Among the entries below, how many lines hold "DentonCADClient"? Reply with the number only.

Data items
== Segment start ==
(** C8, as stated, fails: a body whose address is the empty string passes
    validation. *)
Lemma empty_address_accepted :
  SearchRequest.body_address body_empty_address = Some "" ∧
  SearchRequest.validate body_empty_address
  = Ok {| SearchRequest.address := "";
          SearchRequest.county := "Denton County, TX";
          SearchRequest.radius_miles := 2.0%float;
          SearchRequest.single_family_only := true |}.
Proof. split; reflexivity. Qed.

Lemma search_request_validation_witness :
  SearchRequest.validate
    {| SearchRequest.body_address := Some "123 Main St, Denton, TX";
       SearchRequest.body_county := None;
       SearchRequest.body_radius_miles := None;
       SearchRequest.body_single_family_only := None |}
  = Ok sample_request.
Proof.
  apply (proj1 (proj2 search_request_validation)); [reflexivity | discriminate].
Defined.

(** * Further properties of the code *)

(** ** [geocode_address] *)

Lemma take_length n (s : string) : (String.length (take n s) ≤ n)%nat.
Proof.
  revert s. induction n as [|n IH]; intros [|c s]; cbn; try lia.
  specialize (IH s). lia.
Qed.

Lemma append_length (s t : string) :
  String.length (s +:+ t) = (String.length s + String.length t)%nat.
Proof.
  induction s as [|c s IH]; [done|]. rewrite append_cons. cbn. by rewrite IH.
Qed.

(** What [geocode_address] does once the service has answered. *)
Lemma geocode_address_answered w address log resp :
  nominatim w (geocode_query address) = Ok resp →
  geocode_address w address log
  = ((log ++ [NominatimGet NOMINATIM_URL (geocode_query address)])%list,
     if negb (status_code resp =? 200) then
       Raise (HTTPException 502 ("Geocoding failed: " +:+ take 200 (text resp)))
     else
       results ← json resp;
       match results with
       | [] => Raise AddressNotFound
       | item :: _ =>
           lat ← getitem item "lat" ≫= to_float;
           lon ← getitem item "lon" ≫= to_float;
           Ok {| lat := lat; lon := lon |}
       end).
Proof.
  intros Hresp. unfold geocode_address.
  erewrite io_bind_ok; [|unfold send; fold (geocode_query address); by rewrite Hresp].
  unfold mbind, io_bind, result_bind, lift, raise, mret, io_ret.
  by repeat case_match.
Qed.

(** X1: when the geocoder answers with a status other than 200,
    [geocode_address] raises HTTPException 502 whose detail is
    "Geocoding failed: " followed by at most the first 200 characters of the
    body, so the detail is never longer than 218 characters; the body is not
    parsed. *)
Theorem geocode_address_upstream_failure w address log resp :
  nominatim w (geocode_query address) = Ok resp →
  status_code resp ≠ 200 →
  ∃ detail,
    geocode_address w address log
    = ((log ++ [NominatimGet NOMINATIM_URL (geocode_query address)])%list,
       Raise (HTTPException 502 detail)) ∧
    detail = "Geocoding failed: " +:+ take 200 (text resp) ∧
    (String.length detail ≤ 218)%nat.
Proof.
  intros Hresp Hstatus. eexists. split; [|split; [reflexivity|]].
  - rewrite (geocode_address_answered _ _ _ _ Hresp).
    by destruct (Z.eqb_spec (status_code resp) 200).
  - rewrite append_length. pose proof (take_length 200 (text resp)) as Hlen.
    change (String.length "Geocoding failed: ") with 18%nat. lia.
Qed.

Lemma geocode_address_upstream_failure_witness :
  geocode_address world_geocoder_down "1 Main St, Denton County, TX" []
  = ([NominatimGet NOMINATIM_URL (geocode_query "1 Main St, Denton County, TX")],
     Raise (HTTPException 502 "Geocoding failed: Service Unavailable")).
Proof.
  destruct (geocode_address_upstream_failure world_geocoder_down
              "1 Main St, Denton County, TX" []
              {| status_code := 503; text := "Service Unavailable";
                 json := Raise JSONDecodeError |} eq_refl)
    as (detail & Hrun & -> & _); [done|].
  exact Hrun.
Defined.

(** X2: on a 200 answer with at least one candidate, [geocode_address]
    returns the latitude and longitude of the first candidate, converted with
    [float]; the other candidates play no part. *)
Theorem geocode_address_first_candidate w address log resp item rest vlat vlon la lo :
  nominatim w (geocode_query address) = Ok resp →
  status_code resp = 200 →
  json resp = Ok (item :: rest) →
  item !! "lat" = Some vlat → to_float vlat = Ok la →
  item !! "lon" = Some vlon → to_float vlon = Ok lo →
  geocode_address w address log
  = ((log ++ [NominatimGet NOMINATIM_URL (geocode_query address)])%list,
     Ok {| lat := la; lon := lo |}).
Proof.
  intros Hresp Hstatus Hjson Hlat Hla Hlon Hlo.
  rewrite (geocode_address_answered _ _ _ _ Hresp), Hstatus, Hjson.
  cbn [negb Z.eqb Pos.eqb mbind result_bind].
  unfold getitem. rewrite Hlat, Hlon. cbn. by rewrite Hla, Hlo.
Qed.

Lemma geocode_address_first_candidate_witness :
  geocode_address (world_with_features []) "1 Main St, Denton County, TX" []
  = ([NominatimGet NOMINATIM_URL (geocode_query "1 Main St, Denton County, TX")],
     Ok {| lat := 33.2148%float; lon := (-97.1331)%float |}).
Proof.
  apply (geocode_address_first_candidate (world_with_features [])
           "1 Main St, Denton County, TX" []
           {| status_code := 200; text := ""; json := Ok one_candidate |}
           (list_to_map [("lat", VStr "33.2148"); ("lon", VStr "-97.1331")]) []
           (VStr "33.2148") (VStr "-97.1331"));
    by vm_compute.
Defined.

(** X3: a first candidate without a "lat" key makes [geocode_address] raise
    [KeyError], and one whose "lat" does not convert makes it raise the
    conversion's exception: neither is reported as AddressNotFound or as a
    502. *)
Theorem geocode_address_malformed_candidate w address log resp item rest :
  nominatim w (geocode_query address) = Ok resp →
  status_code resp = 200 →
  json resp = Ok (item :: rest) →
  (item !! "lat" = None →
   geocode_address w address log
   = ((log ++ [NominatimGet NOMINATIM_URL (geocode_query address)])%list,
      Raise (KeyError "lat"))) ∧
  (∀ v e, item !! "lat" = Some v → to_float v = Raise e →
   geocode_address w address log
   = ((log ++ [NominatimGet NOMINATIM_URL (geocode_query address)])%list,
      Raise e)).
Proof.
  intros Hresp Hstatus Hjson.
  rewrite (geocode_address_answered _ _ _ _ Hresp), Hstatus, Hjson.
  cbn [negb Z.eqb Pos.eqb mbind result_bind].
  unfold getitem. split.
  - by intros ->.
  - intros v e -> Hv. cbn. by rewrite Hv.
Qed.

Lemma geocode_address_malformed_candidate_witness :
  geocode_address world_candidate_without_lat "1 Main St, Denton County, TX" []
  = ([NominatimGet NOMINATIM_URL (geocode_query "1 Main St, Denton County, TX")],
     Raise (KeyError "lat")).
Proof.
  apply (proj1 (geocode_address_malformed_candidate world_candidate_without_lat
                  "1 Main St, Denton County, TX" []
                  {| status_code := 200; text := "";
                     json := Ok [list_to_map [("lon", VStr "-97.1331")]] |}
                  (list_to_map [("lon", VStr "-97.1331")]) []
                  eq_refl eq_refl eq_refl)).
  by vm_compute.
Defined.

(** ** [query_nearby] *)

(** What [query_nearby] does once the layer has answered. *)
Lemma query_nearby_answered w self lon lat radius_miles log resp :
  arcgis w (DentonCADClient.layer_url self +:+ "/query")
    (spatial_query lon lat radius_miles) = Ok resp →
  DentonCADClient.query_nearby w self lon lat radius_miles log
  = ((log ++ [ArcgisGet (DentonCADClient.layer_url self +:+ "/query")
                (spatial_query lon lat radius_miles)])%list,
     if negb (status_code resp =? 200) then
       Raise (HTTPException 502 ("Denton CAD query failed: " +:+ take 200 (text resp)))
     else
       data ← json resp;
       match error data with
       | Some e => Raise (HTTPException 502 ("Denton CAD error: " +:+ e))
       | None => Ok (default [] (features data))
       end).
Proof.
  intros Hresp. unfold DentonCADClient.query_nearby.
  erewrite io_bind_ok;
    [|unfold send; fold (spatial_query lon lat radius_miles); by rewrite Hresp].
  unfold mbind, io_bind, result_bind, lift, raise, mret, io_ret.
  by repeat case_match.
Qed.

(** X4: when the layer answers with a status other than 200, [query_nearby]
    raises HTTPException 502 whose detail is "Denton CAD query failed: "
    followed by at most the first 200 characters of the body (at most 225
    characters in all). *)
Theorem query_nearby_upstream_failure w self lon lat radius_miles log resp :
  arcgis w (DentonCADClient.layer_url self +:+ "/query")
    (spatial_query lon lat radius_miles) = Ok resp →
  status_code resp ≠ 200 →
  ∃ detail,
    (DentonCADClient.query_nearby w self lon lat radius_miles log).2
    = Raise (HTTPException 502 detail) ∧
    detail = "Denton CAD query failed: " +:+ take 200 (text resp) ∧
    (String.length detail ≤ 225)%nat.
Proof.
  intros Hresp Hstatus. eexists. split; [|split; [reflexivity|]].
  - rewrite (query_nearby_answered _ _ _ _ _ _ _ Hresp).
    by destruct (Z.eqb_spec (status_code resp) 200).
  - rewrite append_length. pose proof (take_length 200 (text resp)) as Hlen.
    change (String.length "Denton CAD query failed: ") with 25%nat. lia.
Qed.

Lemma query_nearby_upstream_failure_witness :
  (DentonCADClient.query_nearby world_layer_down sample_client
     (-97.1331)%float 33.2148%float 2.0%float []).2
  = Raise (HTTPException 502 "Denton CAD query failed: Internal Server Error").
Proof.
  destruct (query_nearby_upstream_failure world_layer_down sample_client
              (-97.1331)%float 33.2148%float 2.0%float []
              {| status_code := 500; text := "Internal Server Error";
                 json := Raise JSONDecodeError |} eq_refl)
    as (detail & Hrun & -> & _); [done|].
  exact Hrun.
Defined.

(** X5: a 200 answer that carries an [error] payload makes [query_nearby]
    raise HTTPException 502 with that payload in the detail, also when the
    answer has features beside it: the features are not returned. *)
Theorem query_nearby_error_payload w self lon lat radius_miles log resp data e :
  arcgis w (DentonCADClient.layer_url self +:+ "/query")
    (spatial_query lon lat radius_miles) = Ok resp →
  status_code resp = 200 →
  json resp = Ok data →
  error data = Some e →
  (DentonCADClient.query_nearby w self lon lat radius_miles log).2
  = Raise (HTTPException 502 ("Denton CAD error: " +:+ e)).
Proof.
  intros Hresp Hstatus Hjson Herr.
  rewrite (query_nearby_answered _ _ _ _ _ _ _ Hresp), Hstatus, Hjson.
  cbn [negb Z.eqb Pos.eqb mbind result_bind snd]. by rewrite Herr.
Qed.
== Segment end ==
== Segment start ==
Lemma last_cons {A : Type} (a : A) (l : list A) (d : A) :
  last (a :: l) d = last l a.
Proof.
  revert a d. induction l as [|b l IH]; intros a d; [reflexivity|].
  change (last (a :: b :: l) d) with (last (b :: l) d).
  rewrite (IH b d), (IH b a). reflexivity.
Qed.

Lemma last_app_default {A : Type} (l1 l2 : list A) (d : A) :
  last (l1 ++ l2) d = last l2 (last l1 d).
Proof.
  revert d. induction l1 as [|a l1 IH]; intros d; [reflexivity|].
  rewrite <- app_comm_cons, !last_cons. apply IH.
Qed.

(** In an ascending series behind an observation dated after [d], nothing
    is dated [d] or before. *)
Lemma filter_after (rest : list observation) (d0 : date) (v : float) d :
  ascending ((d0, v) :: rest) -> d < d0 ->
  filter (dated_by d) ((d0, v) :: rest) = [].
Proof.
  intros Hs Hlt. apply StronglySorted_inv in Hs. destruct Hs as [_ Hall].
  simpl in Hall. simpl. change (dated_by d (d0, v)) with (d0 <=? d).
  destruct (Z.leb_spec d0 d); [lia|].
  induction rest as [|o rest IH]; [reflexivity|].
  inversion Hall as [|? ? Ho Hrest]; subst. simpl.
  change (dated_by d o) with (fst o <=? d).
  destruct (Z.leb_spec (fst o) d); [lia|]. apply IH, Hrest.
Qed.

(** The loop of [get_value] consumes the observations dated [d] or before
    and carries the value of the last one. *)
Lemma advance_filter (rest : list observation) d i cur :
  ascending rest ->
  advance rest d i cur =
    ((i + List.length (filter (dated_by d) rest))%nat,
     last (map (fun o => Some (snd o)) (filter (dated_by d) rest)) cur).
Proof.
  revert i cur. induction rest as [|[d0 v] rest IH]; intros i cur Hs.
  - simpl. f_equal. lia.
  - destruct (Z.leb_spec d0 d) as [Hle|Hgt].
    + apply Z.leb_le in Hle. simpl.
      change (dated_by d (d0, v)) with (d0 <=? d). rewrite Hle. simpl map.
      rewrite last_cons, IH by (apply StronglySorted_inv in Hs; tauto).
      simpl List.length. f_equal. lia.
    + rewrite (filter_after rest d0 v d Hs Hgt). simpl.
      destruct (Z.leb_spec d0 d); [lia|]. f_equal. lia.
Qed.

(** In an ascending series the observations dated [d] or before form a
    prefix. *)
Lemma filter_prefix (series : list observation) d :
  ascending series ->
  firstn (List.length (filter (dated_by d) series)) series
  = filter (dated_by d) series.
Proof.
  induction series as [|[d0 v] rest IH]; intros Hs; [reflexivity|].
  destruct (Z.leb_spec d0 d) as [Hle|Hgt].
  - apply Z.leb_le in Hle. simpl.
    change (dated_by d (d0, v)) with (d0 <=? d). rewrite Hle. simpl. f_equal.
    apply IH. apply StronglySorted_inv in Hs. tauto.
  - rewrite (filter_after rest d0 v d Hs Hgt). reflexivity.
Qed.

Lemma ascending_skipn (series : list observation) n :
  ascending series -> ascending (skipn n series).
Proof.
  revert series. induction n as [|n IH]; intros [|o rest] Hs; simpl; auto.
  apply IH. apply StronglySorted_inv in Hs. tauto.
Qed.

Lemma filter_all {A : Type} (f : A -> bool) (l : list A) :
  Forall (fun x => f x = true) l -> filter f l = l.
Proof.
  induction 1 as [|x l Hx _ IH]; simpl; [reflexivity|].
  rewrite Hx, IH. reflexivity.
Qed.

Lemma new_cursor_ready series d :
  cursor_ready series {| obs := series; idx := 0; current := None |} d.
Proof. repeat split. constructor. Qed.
== Segment end ==
== Segment start ==
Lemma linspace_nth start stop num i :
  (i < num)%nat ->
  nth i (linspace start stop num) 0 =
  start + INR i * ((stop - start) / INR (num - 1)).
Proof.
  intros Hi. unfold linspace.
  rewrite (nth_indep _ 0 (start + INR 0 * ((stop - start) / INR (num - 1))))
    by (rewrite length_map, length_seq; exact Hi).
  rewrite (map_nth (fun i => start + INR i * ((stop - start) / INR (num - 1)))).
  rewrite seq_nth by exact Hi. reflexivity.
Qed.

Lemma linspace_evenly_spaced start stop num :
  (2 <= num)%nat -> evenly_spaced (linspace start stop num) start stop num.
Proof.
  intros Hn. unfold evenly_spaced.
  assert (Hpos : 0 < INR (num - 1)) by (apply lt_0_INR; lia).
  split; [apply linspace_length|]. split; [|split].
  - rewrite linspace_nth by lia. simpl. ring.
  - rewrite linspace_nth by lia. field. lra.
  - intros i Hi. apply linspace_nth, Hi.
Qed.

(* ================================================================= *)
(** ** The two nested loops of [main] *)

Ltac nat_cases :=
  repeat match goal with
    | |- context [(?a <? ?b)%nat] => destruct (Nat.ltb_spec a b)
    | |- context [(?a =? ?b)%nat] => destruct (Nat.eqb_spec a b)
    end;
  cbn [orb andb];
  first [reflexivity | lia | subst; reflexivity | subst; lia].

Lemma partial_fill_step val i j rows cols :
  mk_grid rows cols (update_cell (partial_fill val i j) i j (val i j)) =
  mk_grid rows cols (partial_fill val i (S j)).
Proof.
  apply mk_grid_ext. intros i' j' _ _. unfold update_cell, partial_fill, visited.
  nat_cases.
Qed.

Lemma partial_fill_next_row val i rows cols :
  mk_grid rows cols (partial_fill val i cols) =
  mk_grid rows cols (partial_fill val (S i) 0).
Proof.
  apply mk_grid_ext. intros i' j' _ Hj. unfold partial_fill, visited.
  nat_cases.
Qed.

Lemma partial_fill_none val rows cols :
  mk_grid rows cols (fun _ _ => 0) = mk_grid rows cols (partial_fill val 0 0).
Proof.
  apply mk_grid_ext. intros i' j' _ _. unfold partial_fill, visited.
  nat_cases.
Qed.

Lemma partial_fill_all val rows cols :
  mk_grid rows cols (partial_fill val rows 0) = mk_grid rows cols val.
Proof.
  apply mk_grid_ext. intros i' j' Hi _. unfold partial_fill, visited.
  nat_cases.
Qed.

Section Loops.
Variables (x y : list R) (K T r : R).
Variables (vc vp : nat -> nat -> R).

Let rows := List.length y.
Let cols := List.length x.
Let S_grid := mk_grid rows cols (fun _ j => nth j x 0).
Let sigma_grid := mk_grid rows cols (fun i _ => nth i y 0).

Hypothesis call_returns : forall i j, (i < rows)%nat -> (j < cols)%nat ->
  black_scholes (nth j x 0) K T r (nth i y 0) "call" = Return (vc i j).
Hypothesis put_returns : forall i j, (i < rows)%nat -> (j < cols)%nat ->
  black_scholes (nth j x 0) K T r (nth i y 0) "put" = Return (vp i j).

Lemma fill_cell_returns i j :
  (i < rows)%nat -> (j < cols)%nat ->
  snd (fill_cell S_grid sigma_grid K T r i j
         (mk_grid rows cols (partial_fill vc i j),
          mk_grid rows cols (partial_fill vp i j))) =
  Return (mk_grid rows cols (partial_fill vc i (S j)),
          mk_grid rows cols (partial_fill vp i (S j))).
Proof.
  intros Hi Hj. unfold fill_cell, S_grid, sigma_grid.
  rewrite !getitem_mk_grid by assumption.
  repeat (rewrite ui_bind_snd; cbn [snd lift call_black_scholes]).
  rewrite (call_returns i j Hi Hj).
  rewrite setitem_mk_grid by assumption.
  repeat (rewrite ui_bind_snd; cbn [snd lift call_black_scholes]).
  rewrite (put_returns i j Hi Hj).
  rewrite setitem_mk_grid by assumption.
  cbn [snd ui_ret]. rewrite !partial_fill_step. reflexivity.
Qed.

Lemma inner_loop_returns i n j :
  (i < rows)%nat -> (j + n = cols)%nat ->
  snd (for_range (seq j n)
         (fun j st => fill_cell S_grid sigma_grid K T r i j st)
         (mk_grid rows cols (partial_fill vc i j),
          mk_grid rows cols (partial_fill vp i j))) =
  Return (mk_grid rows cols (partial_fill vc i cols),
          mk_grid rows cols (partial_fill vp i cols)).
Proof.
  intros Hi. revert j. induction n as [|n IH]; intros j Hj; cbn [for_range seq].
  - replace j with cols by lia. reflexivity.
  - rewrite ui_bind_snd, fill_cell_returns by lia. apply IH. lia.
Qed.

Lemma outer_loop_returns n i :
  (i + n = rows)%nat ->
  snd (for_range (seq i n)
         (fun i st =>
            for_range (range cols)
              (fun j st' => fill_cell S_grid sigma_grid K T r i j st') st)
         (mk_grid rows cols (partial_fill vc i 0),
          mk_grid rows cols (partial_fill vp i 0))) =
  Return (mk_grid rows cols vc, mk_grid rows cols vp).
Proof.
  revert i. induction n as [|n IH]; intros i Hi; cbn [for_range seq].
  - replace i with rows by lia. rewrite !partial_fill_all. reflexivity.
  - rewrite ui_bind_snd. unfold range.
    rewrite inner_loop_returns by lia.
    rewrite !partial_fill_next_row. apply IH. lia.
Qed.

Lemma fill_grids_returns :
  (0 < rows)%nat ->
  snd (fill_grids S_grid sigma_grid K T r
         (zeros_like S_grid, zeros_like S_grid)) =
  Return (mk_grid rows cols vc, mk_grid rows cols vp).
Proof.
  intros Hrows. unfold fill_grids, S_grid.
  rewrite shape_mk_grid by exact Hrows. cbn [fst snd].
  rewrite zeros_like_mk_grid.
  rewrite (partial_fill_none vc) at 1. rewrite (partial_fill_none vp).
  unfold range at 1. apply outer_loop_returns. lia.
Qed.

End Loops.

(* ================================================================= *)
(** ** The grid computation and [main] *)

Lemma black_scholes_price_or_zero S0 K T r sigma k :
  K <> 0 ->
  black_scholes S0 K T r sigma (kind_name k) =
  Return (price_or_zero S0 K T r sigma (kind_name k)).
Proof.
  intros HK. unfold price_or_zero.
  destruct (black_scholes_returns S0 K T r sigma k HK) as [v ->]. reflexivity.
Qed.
== Segment end ==
Answer space> 9